WHAT TO PRODUCE
Please return every line of the records that contains the word "catalog".

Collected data
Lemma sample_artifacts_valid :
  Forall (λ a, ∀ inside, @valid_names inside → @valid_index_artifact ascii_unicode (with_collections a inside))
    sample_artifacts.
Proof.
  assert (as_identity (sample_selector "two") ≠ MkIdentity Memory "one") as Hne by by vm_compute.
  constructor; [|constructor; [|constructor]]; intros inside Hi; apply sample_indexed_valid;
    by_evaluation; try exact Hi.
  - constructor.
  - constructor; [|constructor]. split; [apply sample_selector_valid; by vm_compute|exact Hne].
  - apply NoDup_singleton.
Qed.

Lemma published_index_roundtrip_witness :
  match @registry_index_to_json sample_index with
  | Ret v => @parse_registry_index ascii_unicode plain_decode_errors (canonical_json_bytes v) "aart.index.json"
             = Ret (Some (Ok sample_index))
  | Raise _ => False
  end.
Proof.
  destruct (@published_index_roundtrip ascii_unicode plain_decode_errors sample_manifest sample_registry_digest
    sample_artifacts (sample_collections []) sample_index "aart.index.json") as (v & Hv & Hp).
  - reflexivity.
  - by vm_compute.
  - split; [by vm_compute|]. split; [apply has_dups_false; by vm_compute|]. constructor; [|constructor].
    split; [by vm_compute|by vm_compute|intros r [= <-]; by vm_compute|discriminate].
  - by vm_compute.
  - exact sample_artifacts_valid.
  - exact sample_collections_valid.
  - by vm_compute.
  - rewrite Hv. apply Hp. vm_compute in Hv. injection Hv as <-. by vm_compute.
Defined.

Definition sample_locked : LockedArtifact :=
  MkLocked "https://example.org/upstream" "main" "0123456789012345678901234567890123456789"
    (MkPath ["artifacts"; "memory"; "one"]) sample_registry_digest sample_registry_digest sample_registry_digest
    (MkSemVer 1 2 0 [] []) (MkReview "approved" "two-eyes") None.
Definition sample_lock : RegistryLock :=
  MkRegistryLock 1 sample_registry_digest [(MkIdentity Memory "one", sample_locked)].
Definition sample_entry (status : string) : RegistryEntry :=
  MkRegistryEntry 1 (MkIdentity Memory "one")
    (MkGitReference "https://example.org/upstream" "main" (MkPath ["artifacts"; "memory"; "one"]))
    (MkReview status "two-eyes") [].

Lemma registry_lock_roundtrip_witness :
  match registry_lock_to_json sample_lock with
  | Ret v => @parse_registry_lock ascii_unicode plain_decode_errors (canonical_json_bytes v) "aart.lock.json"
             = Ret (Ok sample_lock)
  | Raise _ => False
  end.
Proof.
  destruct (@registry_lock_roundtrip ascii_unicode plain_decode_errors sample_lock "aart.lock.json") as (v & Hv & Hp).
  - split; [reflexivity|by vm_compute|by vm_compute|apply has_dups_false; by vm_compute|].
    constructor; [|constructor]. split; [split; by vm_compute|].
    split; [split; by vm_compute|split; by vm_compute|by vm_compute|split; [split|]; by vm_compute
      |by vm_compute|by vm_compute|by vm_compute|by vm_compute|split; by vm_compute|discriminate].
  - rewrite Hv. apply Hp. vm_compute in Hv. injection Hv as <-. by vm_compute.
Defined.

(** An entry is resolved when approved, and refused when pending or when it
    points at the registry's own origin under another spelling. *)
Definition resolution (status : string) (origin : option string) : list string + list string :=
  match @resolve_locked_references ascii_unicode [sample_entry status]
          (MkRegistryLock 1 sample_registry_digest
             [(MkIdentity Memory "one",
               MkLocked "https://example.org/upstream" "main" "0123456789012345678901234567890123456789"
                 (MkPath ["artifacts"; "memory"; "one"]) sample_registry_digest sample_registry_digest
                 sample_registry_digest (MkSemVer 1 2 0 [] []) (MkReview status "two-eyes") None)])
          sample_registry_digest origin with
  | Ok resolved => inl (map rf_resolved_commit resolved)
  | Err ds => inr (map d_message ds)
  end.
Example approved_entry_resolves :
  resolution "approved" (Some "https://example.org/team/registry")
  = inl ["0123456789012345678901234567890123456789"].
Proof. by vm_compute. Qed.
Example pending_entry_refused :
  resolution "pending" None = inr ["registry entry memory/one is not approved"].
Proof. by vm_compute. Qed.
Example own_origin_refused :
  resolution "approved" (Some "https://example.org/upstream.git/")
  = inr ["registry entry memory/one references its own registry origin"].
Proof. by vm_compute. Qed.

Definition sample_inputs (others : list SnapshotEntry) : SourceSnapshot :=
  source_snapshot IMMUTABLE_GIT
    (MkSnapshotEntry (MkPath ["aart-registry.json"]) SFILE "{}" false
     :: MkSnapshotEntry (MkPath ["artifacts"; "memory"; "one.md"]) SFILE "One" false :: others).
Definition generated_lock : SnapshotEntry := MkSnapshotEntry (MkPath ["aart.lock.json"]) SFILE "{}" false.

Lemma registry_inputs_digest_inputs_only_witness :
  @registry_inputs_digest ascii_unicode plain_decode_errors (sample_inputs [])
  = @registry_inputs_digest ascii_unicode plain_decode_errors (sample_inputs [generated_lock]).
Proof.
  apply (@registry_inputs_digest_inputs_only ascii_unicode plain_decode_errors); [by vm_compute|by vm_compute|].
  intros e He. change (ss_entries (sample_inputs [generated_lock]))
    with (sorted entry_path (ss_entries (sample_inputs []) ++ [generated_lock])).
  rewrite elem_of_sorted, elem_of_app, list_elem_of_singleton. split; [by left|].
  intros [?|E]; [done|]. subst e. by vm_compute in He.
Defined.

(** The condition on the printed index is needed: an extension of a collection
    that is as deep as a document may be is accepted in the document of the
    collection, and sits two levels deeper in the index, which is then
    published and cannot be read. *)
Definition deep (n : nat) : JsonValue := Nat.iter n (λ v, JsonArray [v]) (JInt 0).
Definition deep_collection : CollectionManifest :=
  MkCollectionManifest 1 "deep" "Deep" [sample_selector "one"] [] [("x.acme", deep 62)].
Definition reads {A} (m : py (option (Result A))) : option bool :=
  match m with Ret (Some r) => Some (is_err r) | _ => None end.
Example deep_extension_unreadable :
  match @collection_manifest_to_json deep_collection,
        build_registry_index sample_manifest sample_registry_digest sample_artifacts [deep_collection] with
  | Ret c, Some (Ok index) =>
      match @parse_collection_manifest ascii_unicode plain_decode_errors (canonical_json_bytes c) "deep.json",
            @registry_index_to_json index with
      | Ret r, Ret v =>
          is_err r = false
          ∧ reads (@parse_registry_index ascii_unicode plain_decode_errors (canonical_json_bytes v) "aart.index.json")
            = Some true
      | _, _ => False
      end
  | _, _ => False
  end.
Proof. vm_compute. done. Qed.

---

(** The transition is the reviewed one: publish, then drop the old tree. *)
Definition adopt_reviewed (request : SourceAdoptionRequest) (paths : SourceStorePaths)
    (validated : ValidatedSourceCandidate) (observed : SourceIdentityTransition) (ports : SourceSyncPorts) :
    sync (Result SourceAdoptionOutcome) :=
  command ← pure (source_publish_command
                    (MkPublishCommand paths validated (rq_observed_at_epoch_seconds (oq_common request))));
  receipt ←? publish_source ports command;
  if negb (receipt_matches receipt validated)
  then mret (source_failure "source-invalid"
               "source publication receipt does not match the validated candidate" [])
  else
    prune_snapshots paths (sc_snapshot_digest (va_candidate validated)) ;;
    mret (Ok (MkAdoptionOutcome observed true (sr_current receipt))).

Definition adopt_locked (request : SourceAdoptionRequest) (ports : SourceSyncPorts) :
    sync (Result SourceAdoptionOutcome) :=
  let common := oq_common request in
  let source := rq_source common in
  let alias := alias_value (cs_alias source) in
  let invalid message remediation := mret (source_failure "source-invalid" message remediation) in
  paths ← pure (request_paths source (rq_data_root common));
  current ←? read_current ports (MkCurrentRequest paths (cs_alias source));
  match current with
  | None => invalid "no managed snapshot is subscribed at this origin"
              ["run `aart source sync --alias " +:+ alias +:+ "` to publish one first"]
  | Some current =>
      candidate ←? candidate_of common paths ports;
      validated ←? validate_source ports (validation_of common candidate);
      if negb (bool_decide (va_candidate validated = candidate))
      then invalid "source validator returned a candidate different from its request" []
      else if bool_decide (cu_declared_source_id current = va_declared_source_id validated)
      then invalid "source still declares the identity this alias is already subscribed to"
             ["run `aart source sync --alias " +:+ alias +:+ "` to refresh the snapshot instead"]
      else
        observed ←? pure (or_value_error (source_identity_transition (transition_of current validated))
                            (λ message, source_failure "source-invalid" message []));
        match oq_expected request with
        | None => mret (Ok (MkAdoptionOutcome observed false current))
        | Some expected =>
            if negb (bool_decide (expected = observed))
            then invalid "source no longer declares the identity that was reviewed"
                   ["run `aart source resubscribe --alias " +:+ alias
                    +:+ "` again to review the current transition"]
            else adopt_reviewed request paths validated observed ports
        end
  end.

* * *

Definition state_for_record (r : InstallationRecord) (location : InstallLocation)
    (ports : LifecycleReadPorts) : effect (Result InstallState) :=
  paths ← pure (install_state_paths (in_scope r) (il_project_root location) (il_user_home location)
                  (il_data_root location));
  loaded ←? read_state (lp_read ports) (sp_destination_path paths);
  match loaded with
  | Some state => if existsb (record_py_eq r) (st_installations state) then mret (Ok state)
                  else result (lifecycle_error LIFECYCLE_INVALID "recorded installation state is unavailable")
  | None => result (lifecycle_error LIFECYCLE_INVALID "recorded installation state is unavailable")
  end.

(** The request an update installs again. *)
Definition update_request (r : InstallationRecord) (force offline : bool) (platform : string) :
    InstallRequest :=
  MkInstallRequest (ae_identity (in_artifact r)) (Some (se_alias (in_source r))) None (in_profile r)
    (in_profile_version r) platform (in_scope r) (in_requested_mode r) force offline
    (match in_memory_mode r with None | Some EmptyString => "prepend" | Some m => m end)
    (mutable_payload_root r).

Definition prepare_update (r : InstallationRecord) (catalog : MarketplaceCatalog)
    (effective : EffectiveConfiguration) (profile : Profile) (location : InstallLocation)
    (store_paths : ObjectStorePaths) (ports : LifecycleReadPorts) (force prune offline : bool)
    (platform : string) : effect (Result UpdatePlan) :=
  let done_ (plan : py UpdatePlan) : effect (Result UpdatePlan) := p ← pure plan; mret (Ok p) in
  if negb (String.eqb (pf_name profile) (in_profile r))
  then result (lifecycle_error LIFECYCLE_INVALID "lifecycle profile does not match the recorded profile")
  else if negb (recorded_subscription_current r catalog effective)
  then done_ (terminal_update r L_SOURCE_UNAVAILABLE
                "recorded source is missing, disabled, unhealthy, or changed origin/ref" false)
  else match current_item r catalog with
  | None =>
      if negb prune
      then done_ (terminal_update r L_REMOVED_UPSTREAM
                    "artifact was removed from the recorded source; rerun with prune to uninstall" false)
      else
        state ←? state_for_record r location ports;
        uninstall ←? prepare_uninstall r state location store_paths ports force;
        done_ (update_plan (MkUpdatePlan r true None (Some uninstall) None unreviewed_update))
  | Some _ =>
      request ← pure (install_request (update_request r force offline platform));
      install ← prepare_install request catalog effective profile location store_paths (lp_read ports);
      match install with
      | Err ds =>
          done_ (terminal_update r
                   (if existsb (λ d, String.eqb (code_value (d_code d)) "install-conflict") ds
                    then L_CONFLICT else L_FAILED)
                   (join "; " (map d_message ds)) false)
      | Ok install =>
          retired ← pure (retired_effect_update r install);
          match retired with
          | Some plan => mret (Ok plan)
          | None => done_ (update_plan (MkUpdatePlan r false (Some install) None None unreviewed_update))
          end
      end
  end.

SOLUTION TO THIS TASK
Definition prepare_update (r : InstallationRecord) (catalog : MarketplaceCatalog)
  else if negb (recorded_subscription_current r catalog effective)
  else match current_item r catalog with
      install ← prepare_install request catalog effective profile location store_paths (lp_read ports);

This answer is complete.